# Work item
Your answer should hold exactly the lines from the one with "refine (bool_decide_unpack _ _)." through the final line of the data below, reproduced as written.
------ The input ------
Lemma first_bad_parameter_is_reported_witness :
  ∃ mdl,
    create_model Pyomo_5_7 0 1 stray_demand =
      (inl (match stray_demand_parameters !! "CompletionsDemand" with
            | None => KeyError "CompletionsDemand"
            | Some _ => KeyError_index "p_completion_demand"
            end), stray_demand ++ [PyModel mdl]) ∧
    component_names !! (6 + 1) = Some "p_completion_demand" ∧
    (∀ j name, component_names !! j = Some name →
       (is_Some (block_lookup name mdl) ↔
        j < 6 + 1 +
            match stray_demand_parameters !! "CompletionsDemand" with
            | Some _ => 1
            | None => 0
            end)) ∧
    block_lookup "p_completion_demand" mdl =
      match stray_demand_parameters !! "CompletionsDemand" with
      | Some _ => Some CDeclared
      | None => None
      end.
Proof.
  apply (first_bad_parameter_is_reported Pyomo_5_7 stray_demand 0 1
           static_sets stray_demand_parameters static_set_inputs
           [("DriveTimes", "p_drive_times",
             [set_l static_set_inputs; set_l static_set_inputs])]
           (drop 2 (param_specs static_set_inputs))
           "CompletionsDemand" "p_completion_demand"
           [set_c static_set_inputs; set_t static_set_inputs]);
    [reflexivity | reflexivity | repeat split; vm_compute; reflexivity
    | reflexivity | | ].
  - apply Forall_cons. split; [|by apply Forall_nil].
    exists {[ ["P1"; "C1"] := 7%Z ]}.
    split; [vm_compute; reflexivity|].
    refine (bool_decide_unpack _ _); vm_compute; exact I.
  - intros (tbl & Htbl & Hv).
    assert (tbl = {[ ["C1"; "T1"] := 5%Z ]}) as ->.
    { vm_compute in Htbl. injection Htbl as <-. vm_compute. reflexivity. }
    revert Hv.
    change (¬ valid_table [set_c static_set_inputs; set_t static_set_inputs]
                ({[ ["C1"; "T1"] := 5%Z ]} : table Z)).
    refine (bool_decide_unpack _ _). vm_compute. exact I.
Defined.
------
# Result of the exercise
    refine (bool_decide_unpack _ _). vm_compute. exact I.
Defined.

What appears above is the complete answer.